Google Pulling Plug on Fast Flip, Shutting Aardvark
Internet giant Google said Friday that it is pulling the plug on its online news reader Fast Flip and closing Aardvark, a "social search" service it bought last year.
Google said it is winding down Fast Flip, which was unveiled in September 2009, and shutting down Aardvark as part of the closure announced last month of its experimental test bed Google Labs.
"With the winding down of Google Labs, the Google Fast Flip project will also be winding down," Google said a brief message on the Google Labs website.
"We will begin removing Fast Flip from Google News and Labs in the coming days," the Mountain View, California-based company said.
"For the past two years, the Fast Flip experiment has fueled a new approach to faster, richer content display on the Web -- which will live on in our other display and delivery tools," Google said.
"We want to thank the dozens of participating US publishers for their collaboration with us in pioneering news content browsing and reading experiences for the Web and mobile devices," it said.
Google partners on Fast Flip include The New York Times, the BBC, The Huffington Post, The Los Angeles Times, The Christian Science Monitor, The Wall Street Journal and other publications.
Other companies supplying content include magazines such as the Atlantic, Cosmopolitan, Elle, Marie Claire and Popular Mechanics, as well as online news sites TechCrunch, Salon and Slate.
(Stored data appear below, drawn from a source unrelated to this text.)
Lemma pop_holds r D a q v : holds r D (a :: q) ->
  holds (on_cell (set_deq r (wrapu w (D + 1))) (wrapu w D)
           (fun _ => mkCell (wrapu w (D + n)) v)) (D + 1) q.
Proof using Hk.
  intros H. pose proof n_bound as Hn.
  destruct (cell_deq r D _ H) as (v0 & Hc & _). rewrite (index_of r D _ D H) in Hc.
  unfold on_cell. change (cell_index (set_deq r ?x) ?y) with (cell_index r y).
  rewrite (index_of r D _ D H). pose proof (h_fit _ _ _ H) as Hf. pose proof (h_enq _ _ _ H) as HE.
  cbn [length] in *.
  split; cbn [mask cells enqPos deqPos set_deq]; rewrite ?length_alter.
  - apply H.
  - apply H.
  - rewrite HE. f_equal. lia.
  - done.
  - lia.
  - intros p Hp. destruct (decide (p = D)) as [->|Hne].
    + exists v. rewrite list_lookup_alter_eq, Hc. cbn. destruct (Z.ltb_spec D (D + 1)); [|lia].
      split; [done|lia].
    + destruct (h_cell _ _ _ H p) as (u & Hu & Hq); [cbn [length]; lia|]. exists u. split.
      * rewrite list_lookup_alter_ne.
        2:{ intros Heq. apply Hne. symmetry. apply (mod_index n); [lia|done|lia]. }
        rewrite Hu. destruct (Z.ltb_spec p D), (Z.ltb_spec p (D + 1)); (done || lia).
      * intros Hp'. specialize (Hq ltac:(lia)).
        by replace (Z.to_nat (p - D)) with (S (Z.to_nat (p - (D + 1)))) in Hq by lia.
Qed.

Lemma on_cell_ext (r : ring A) pos f g c :
  cells r !! cell_index r pos = Some c -> f c = g c -> on_cell r pos f = on_cell r pos g.
Proof using. intros Hc Hfg. unfold on_cell. f_equal. apply list_alter_ext; [|done].
  intros x Hx. congruence. Qed.

Local Ltac run_alone :=
  repeat first
    [ progress cbv beta zeta iota delta [alone gor_step push_step pop_step obind pushed popped fst snd]
    | match goal with
      | H : cells ?r !! _ = Some _ |- context [cells ?r !! _] => rewrite H
      | H : enqPos ?r = _ |- context [enqPos ?r] => rewrite H
      | H : deqPos ?r = _ |- context [deqPos ?r] => rewrite H
      | H : (_ =? _) = _ |- context [_ =? _] => rewrite H
      | H : (_ <? _) = _ |- context [_ <? _] => rewrite H
      end
    | rewrite Z.eqb_refl ].

(** Push runs straight through its loop: the position it finds free, or the
    answer that the ring is full. *)
Lemma push_run r pos u v :
  enqPos r = pos -> cells r !! cell_index r pos = Some u ->
  push_alone K v r =
    if seq_diff K (c_seq u) pos =? 0
    then Ret (on_cell (set_enq r (wrapu w (pos + 1))) pos (fun _ => mkCell (wrapu w (pos + 1)) v), true)
    else if seq_diff K (c_seq u) pos <? 0 then Ret (r, false) else push_alone K v r.
Proof using Hspin.
  intros HE Hc. destruct (seq_diff K (c_seq u) pos =? 0) eqn:E0;
    [|destruct (seq_diff K (c_seq u) pos <? 0) eqn:E1; [|done]];
    unfold push_alone; destruct (spin_limit K) as [[|s]|] eqn:Es; try done;
    run_alone; try done; by rewrite on_cell_twice.
Qed.

Lemma pop_run r pos u :
  deqPos r = pos -> cells r !! cell_index r pos = Some u ->
  pop_alone K r =
    if seq_diff K (c_seq u) (wrapu w (pos + 1)) =? 0
    then Ret (on_cell (set_deq r (wrapu w (pos + 1))) pos
                (fun c => mkCell (wrapu w (wrapu w (pos + mask r) + 1)) (cleared K (c_val c))), Some (c_val u))
    else if seq_diff K (c_seq u) (wrapu w (pos + 1)) <? 0 then Ret (r, None) else pop_alone K r.
Proof using.
  intros HD Hc.
  assert (cells (set_deq r (wrapu w (pos + 1))) !! cell_index (set_deq r (wrapu w (pos + 1))) pos = Some u) as Hc'
    by done.
  destruct (seq_diff K (c_seq u) (wrapu w (pos + 1)) =? 0) eqn:E0;
    [|destruct (seq_diff K (c_seq u) (wrapu w (pos + 1)) <? 0) eqn:E1; [|done]];
    unfold pop_alone; run_alone; try done; by rewrite on_cell_twice.
Qed.

Lemma alone_push_ok r D q v : holds r D q -> Z.of_nat (length q) < n ->
  exists r', push_alone K v r = Ret (r', true) /\ holds r' D (q ++ [v]).
Proof using Hk Hspin.
  intros H Hlt. destruct (cell_enq r D q H) as (u & Hc).
  rewrite (push_run r _ _ v (h_enq _ _ _ H) Hc). cbn [c_seq].
  destruct (Z.ltb_spec (Z.of_nat (length q)) n); [|lia].
  rewrite seq_diff_wrap, diff_zero. eexists. split; [done|]. rewrite wrapu_add.
  by apply push_holds.
Qed.

Lemma alone_push_full r D q v : holds r D q -> Z.of_nat (length q) = n ->
  push_alone K v r = Ret (r, false).
Proof using Hk Hspin.
  intros H Hlt. destruct (cell_enq r D q H) as (u & Hc). pose proof n_bound as Hn.
  rewrite (push_run r _ _ v (h_enq _ _ _ H) Hc). cbn [c_seq].
  destruct (Z.ltb_spec (Z.of_nat (length q)) n); [lia|]. rewrite seq_diff_wrap.
  destruct (diff_neg (D + Z.of_nat (length q) - n + 1) (D + Z.of_nat (length q))) as [Hneg Hnz]; [lia|].
  by rewrite Hnz, Hneg.
Qed.

Lemma alone_pop_ok r D q v : holds r D (v :: q) ->
  exists r', pop_alone K r = Ret (r', Some v) /\ holds r' (D + 1) q.
Proof using Hk.
  intros H. destruct (cell_deq r D _ H) as (u & Hc & Hu). specialize (Hu v eq_refl) as <-.
  rewrite (pop_run r _ _ (h_deq _ _ _ H) Hc). cbn [c_seq c_val].
  rewrite wrapu_add, seq_diff_wrap, diff_zero. eexists. split; [done|].
  rewrite (h_mask _ _ _ H), !wrapu_add.
  replace (wrapu w D + (n - 1) + 1) with (wrapu w D + n) by lia. rewrite wrapu_add.
  rewrite (on_cell_ext (set_deq r _) _ (fun c => mkCell (wrapu w (D + n)) (cleared K (c_val c)))
             (fun _ => mkCell (wrapu w (D + n)) (cleared K v)) _ Hc eq_refl).
  by apply (pop_holds r D v).
Qed.

Lemma alone_pop_empty r D : holds r D [] -> pop_alone K r = Ret (r, None).
Proof using Hk.
  intros H. destruct (cell_deq r D _ H) as (u & Hc & _). pose proof n_bound as Hn.
  rewrite (pop_run r _ _ (h_deq _ _ _ H) Hc). cbn [c_seq c_val].
  rewrite wrapu_add, seq_diff_wrap. destruct (diff_neg D (D + 1)) as [Hneg Hnz]; [lia|]. by rewrite Hnz, Hneg.
Qed.
End alone.

(** ** The rings as bounded queues *)

Section instances.
Context {A : Type} (K : kind A) (k : Z).
Hypothesis Hk : 1 <= k < width K.
Hypothesis Hspin : spin_limit K <> Some O.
Fast Flip allows users to browse through news stories from Google's media partners at speeds significantly faster than the time it usually takes to load a Web page.
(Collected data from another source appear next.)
(* ===== verification/RingConc.v ===== *)
(** * The lock-free rings under contention

    Any number of push and pop calls run on one ring, interleaved at the level
    of single memory operations.  The proof keeps a ghost history: the list of
    all items in the order their positions were claimed, and the phase each
    position is in. *)

From stdpp Require Import relations.
From S2P Require Import Prelude Ring RingSpec.

Local Open Scope Z_scope.
Local Open Scope rah_scope.

(** ** Interleaving *)

Section machine.
Context {A : Type} (K : kind A).

Inductive rstep : ring A * list (gor A) -> ring A * list (gor A) -> Prop :=
| rstep_gor r ts i t r' t' :
    ts !! i = Some t -> gor_step K t r = Some (r', t') ->
    rstep (r, ts) (r', <[i:=t']> ts).

(** A call about to start. *)
Definition fresh (t : gor A) : Prop :=
  match t with Push0 _ _ | Pop0 => True | _ => False end.

Definition returned (t : gor A) : Prop :=
  match t with PushRet _ _ | PopRet _ => True | _ => False end.

(** The position (and item) a push has claimed, the position a pop has. *)
Definition push_ticket (t : gor A) : option (Z * A) :=
  match t with
  | Push3 v p | Push4 v p | PushRet v (Some p) => Some (p, v)
  | _ => None
  end.

Definition pop_ticket (t : gor A) : option Z :=
  match t with
  | Pop3 p | Pop4 p _ | Pop5 p _ | PopRet (Some (p, _)) => Some p
  | _ => None
  end.

Definition pushed_item (t : gor A) : option A :=
  match t with PushRet v (Some _) => Some v | _ => None end.

Definition popped_item (t : gor A) : option (Z * A) :=
  match t with PopRet o => o | _ => None end.

(** An executable scheduler: which call moves next. *)
Definition sched (c : ring A * list (gor A)) (i : nat) : ring A * list (gor A) :=
  match c.2 !! i with
  | Some t => match gor_step K t c.1 with Some (r', t') => (r', <[i:=t']> c.2) | None => c end
  | None => c
  end.

Lemma sched_rtc c l : rtc rstep c (foldl sched c l).
Proof.
  revert c. induction l as [|i l IH]; intros [r ts]; [constructor|]. cbn [foldl].
  etransitivity; [|apply IH]. unfold sched. cbn [fst snd].
  destruct (ts !! i) as [t|] eqn:Hi; [|constructor].
  destruct (gor_step K t r) as [[r' t']|] eqn:E; [|constructor]. by apply rtc_once, (rstep_gor r ts i t).
Qed.
End machine.

(** ** Lists of tickets *)

Section tickets.
Context {T B : Type} (f : T -> option B).

Lemma omap_step (t : T) (ts : list T) :
  omap f (t :: ts) = match f t with Some b => b :: omap f ts | None => omap f ts end.
Proof. cbn. by destruct (f t). Qed.

Lemma omap_insert_same (ts : list T) i t t' :
  ts !! i = Some t -> f t' = f t -> omap f (<[i:=t']> ts) = omap f ts.
Proof.
  revert i. induction ts as [|u ts IH]; intros [|i] Hi Hf; try done;
    [change (<[0%nat:=t']> (u :: ts)) with (t' :: ts)
    |change (<[S i:=t']> (u :: ts)) with (u :: <[i:=t']> ts)]; rewrite !omap_step.
  - injection Hi as ->. by rewrite Hf.
  - by rewrite (IH i).
Qed.

Lemma omap_insert_new (ts : list T) i t t' b :
  ts !! i = Some t -> f t = None -> f t' = Some b ->
  omap f (<[i:=t']> ts) ≡ₚ omap f ts ++ [b].
Proof.
  revert i. induction ts as [|u ts IH]; intros [|i] Hi Hn Hs; try done;
    [change (<[0%nat:=t']> (u :: ts)) with (t' :: ts)
    |change (<[S i:=t']> (u :: ts)) with (u :: <[i:=t']> ts)]; rewrite !omap_step.
  - injection Hi as ->. rewrite Hn, Hs. apply Permutation_cons_append.
  - pose proof (IH i Hi Hn Hs) as HP. destruct (f u); [by rewrite HP|done].
Qed.

Lemma omap_In (ts : list T) i t b : ts !! i = Some t -> f t = Some b -> b ∈ omap f ts.
Proof. intros Hi Hf. apply list_elem_of_omap. exists t. split; [|done]. by eapply list_elem_of_lookup_2. Qed.

(** Different threads never hold the same ticket. *)
Lemma omap_unique {C} (key : B -> C) (ts : list T) i j t u b c :
  NoDup (key <$> omap f ts) -> ts !! i = Some t -> ts !! j = Some u ->
  f t = Some b -> f u = Some c -> key b = key c -> i = j.
Proof.
  revert i j. induction ts as [|x ts IH]; intros i j Hnd Hi Hj Ht Hu Hk; [done|].
  rewrite omap_step in Hnd. destruct i as [|i], j as [|j]; cbn in Hi, Hj; [done| | |].
  - injection Hi as ->. rewrite Ht in Hnd. cbn in Hnd. apply NoDup_cons in Hnd as [Hn _].
    destruct Hn. rewrite Hk. apply list_elem_of_fmap. exists c. split; [done|]. by eapply omap_In.
  - injection Hj as ->. rewrite Hu in Hnd. cbn in Hnd. apply NoDup_cons in Hnd as [Hn _].
    destruct Hn. rewrite <- Hk. apply list_elem_of_fmap. exists b. split; [done|]. by eapply omap_In.
  - f_equal. apply IH; try done. destruct (f x); cbn in Hnd; [by apply NoDup_cons in Hnd as [_ ?]|done].
Qed.

Lemma omap_length_le (ts : list T) : (length (omap f ts) <= length ts)%nat.
Proof. induction ts as [|t ts IH]; [cbn; lia|]. rewrite omap_step. destruct (f t); cbn; lia. Qed.
End tickets.

(** The items of [log] with their positions. *)
Definition numbered {A} (log : list A) : list (Z * A) := imap (fun i v => (Z.of_nat i, v)) log.

Lemma numbered_snoc {A} (log : list A) v :
  numbered (log ++ [v]) = numbered log ++ [(Z.of_nat (length log), v)].
Proof. unfold numbered. rewrite imap_app. cbn. by rewrite Nat.add_0_r. Qed.

Lemma numbered_lookup {A} (log : list A) p v :
  (p, v) ∈ numbered log <-> 0 <= p /\ log !! Z.to_nat p = Some v.
Proof.
  unfold numbered. rewrite elem_of_lookup_imap. split.
  - intros (i & y & [= -> ->] & Hi). rewrite Nat2Z.id. split; [lia|done].
  - intros [Hp Hl]. exists (Z.to_nat p), v. split; [f_equal; lia|done].
Qed.

Lemma numbered_NoDup {A} (log : list A) : NoDup (fst <$> numbered log).
Proof.
  unfold numbered. rewrite fmap_imap. apply NoDup_alt. intros i j x.
  rewrite !list_lookup_imap. destruct (log !! i), (log !! j); cbn; try done.
  intros [= <-] [= Hij]. lia.
Qed.

Lemma numbered_items {A} (log : list A) : snd <$> numbered log = log.
Proof.
  apply list_eq. intros i. unfold numbered. rewrite list_lookup_fmap, list_lookup_imap. by destruct (log !! i).
Qed.

Lemma length_numbered {A} (log : list A) : length (numbered log) = length log.
Proof. apply length_imap. Qed.

(** ** The invariant *)

Section invariant.
Context {A : Type} (K : kind A) (k : Z).
Hypothesis Hk : 1 <= k < width K.

Local Abbreviation n := (2 ^ k).
Local Abbreviation w := (width K).

(** A position is claimed and being written, holds an item, is claimed and
    being read, or has been recycled. *)
Inductive phase : Type := Writing | Full | Reading | Recycled.

Local Abbreviation history := (list A).

Definition phase_seq (p : Z) (ph : phase) : Z :=
  match ph with Writing => p | Full | Reading => p + 1 | Recycled => p + n end.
Aardvark co-founders Max Ventilla and Damon Horowitz said in a blog post entitled "Goodbye Aardvark" that the service will shut down at the end of September.
Google acquired Aardvark, which was founded in 2007, in February of last year for a purchase price put at $50 million by technology blog TechCrunch.
Aardvark uses the contacts in a person's network to provide answers to questions via the Web at Vark.com, instant messaging, email or Twitter.
"Aardvark began as a small experiment in a new kind of social search, and over a few years blossomed into a service that made millions of connections between people to answer each other's questions," Ventilla and Horowitz said.
"Over this time, we learned a lot about creating and maintaining online communities, and how to facilitate sharing of knowledge between people," they said. "We've been excited to share these lessons within Google over the past year, especially as part of the effort behind Google+"
Google+ is the social network launched by the Internet giant in June.
Ventilla and Horowitz said the Aardvark team "remains committed to developing powerful tools for connecting people and improving access to information."
The announcement of the closure of Fast Flip and Aardvark comes a week after Google said it was shutting down Slide, a developer of applications for social networks it bought a year ago.